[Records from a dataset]
---*---

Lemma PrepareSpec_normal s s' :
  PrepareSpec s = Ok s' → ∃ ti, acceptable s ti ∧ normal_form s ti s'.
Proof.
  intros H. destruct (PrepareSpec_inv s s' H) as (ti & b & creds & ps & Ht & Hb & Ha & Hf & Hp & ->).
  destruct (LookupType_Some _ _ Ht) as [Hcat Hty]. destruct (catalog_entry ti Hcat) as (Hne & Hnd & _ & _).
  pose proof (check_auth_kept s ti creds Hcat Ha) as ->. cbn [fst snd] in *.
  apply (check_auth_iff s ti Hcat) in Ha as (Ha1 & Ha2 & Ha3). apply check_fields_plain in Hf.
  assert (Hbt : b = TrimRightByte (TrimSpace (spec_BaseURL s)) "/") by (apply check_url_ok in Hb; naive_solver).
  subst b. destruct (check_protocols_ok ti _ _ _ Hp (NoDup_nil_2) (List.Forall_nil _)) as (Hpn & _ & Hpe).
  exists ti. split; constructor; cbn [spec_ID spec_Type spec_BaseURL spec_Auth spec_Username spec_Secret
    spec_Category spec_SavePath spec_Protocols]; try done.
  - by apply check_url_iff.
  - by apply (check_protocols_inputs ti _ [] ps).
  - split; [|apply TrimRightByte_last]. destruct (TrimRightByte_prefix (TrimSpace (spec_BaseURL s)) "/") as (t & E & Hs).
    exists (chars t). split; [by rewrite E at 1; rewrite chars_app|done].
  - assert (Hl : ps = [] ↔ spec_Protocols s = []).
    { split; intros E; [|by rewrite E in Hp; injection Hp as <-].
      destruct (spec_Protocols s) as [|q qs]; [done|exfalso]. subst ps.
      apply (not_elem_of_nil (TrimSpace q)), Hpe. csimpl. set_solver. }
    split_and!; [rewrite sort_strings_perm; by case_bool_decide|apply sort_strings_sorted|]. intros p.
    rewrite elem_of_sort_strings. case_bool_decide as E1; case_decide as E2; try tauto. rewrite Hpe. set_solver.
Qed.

---*---

Only the lines above starting at the one containing "exists ti. split;" and ending at the one containing "- assert (Hl", both included, are to be returned, exactly as they read.

  exists ti. split; constructor; cbn [spec_ID spec_Type spec_BaseURL spec_Auth spec_Username spec_Secret
    spec_Category spec_SavePath spec_Protocols]; try done.
  - by apply check_url_iff.
  - by apply (check_protocols_inputs ti _ [] ps).
  - split; [|apply TrimRightByte_last]. destruct (TrimRightByte_prefix (TrimSpace (spec_BaseURL s)) "/") as (t & E & Hs).
    exists (chars t). split; [by rewrite E at 1; rewrite chars_app|done].
  - assert (Hl : ps = [] ↔ spec_Protocols s = []).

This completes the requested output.